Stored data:

========================================================================

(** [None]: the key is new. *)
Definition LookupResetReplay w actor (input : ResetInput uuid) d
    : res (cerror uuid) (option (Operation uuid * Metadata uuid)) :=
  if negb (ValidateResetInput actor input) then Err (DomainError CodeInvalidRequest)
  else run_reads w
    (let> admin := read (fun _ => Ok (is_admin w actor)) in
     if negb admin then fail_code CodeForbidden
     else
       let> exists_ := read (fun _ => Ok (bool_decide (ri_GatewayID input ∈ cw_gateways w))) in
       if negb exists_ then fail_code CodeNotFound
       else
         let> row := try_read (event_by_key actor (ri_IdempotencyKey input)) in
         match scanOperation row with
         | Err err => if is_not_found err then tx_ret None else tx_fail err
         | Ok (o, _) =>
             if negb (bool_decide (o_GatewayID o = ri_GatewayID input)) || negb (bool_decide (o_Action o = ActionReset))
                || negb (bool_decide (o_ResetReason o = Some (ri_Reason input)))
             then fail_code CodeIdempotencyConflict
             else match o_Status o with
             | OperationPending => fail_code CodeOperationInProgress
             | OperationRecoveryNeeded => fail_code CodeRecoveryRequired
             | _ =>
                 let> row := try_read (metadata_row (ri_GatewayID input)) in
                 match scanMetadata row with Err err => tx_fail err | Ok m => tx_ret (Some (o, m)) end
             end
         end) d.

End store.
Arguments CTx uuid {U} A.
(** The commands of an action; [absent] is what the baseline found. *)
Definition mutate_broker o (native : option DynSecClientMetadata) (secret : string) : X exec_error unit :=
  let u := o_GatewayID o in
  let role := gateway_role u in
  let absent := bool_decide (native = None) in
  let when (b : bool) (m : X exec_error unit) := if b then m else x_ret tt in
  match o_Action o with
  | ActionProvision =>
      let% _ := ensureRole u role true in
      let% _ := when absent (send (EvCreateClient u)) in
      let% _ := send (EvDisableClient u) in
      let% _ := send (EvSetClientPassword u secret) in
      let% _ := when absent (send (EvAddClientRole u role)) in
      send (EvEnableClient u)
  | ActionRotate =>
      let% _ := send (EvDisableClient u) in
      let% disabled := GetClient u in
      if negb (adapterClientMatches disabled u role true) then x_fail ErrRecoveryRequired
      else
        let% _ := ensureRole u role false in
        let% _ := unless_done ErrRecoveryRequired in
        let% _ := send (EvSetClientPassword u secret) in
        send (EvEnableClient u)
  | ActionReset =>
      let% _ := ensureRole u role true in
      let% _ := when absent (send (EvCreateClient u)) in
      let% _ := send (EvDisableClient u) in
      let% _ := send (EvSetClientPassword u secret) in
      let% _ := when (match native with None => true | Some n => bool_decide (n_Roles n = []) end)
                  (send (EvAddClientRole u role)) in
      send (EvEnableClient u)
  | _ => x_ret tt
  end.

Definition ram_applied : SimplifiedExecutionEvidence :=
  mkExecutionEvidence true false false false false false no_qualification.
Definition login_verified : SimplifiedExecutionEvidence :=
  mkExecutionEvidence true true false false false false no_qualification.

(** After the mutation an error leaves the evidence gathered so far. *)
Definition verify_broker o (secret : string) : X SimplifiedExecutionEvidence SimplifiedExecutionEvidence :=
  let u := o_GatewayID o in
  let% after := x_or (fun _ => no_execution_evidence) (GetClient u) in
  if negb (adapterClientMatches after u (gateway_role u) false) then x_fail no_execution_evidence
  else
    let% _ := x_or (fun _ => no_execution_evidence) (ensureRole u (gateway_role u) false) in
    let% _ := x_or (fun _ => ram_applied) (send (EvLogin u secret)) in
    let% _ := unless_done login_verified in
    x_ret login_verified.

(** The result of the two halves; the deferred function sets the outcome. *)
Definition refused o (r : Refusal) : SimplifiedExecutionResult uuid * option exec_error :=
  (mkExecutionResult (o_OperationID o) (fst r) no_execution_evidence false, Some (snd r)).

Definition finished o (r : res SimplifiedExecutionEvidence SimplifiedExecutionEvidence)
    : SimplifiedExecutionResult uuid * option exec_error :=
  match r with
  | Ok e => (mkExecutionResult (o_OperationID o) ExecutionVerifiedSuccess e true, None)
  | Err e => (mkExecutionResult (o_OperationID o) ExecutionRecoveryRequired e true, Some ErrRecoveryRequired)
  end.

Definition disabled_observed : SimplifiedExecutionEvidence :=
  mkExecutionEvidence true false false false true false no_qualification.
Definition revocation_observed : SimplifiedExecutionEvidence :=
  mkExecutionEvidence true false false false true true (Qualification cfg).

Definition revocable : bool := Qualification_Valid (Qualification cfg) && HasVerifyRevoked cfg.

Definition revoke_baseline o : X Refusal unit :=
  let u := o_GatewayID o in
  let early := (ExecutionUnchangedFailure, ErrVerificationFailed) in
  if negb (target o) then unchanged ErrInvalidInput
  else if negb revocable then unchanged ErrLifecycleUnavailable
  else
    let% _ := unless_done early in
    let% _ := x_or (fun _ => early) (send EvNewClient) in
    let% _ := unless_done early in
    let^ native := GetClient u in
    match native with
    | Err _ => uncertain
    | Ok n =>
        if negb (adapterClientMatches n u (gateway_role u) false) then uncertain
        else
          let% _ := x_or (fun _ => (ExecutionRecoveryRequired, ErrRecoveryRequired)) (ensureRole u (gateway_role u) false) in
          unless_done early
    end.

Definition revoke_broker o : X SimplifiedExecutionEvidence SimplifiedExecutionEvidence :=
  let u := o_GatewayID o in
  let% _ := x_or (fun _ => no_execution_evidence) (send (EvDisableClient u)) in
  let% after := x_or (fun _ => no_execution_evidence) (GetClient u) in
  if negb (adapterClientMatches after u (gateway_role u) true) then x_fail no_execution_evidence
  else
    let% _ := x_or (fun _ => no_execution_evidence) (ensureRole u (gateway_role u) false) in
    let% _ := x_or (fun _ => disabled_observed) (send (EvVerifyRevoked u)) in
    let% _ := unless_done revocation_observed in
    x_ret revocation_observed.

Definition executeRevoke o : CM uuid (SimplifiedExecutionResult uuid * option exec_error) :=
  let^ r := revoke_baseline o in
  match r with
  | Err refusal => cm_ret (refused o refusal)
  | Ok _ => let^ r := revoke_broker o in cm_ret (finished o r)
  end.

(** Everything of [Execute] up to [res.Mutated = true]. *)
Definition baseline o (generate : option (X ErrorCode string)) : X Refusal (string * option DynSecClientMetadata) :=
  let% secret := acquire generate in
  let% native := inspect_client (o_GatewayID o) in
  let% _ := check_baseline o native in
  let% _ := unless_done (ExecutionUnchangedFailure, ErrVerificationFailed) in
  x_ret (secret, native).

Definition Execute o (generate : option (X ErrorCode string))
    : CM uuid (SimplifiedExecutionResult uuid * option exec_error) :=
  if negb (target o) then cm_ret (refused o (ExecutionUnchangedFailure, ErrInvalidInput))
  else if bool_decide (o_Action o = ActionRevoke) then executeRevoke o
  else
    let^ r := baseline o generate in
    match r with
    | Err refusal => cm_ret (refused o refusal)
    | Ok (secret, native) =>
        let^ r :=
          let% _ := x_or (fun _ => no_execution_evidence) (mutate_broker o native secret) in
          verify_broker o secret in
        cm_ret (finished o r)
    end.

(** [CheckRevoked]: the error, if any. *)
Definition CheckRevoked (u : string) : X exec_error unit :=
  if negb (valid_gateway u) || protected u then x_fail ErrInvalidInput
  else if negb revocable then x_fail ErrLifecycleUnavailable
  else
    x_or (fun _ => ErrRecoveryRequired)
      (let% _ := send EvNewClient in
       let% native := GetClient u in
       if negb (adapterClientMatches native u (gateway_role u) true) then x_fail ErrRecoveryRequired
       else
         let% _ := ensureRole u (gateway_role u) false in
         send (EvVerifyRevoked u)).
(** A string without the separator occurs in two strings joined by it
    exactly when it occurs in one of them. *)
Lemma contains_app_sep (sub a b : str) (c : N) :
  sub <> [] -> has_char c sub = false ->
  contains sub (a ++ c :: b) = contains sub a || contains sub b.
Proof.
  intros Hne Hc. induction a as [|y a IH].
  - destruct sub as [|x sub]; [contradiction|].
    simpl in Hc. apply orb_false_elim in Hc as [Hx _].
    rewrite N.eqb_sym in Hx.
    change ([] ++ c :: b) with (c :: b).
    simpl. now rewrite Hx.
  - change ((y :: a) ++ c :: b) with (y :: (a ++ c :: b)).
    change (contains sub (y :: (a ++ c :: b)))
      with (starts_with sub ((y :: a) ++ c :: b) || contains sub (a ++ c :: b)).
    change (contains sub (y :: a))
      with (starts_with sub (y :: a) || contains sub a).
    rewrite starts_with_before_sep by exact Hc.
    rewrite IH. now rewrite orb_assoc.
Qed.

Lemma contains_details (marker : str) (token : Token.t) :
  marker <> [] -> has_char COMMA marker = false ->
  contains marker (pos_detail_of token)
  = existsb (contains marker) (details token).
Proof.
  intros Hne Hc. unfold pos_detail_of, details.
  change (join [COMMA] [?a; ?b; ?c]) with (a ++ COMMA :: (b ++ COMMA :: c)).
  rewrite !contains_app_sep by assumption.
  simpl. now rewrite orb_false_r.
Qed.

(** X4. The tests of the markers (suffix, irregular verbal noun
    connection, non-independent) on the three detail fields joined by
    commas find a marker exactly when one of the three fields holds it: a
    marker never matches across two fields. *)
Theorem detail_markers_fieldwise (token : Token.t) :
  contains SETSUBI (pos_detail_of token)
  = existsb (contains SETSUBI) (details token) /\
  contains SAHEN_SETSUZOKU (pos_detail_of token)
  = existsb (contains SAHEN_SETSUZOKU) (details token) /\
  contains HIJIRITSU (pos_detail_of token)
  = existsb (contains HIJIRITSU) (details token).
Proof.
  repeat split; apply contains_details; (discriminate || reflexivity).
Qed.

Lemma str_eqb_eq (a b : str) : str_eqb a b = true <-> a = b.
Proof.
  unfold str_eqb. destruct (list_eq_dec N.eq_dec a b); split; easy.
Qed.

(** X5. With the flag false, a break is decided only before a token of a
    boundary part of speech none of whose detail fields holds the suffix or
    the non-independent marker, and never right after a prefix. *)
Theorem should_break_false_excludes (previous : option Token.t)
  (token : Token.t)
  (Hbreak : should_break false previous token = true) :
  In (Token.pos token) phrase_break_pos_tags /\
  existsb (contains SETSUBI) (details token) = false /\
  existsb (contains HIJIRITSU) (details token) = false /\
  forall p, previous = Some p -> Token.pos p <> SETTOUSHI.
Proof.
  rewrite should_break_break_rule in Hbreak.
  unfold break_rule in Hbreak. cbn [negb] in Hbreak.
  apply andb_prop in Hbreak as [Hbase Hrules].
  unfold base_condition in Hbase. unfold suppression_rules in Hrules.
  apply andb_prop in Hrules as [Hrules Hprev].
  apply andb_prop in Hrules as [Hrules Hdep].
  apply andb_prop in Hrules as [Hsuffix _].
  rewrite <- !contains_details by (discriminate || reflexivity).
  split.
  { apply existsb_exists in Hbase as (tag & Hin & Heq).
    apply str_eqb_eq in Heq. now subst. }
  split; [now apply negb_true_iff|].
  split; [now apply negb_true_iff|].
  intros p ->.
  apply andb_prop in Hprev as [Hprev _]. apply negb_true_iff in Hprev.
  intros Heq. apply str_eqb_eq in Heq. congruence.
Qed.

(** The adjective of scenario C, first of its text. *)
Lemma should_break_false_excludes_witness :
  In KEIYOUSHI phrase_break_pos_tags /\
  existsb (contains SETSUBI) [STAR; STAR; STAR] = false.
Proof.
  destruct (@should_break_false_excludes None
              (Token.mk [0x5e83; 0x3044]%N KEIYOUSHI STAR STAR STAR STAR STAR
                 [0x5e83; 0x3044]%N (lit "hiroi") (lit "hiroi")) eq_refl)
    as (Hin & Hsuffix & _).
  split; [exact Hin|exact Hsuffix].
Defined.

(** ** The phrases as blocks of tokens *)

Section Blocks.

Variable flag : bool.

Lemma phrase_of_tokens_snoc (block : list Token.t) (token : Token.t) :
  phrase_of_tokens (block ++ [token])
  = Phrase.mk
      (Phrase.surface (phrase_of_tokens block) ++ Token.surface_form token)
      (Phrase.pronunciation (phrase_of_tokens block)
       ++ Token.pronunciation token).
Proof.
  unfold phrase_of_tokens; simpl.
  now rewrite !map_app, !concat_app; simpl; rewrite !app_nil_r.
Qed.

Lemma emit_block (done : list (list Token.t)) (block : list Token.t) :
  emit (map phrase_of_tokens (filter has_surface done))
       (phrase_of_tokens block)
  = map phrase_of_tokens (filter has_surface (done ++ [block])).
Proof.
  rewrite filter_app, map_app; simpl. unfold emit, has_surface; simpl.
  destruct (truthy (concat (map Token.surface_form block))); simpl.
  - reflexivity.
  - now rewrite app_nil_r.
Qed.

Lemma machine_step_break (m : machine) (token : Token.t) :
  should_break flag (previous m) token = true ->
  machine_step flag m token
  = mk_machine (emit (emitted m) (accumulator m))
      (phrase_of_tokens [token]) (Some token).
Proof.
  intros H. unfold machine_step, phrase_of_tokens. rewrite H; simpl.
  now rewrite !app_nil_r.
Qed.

========================================================================

Work to complete: Filter the data above, keeping only lines that include the string "Hprev".

Answer space:
  apply andb_prop in Hrules as [Hrules Hprev].
  apply andb_prop in Hprev as [Hprev _]. apply negb_true_iff in Hprev.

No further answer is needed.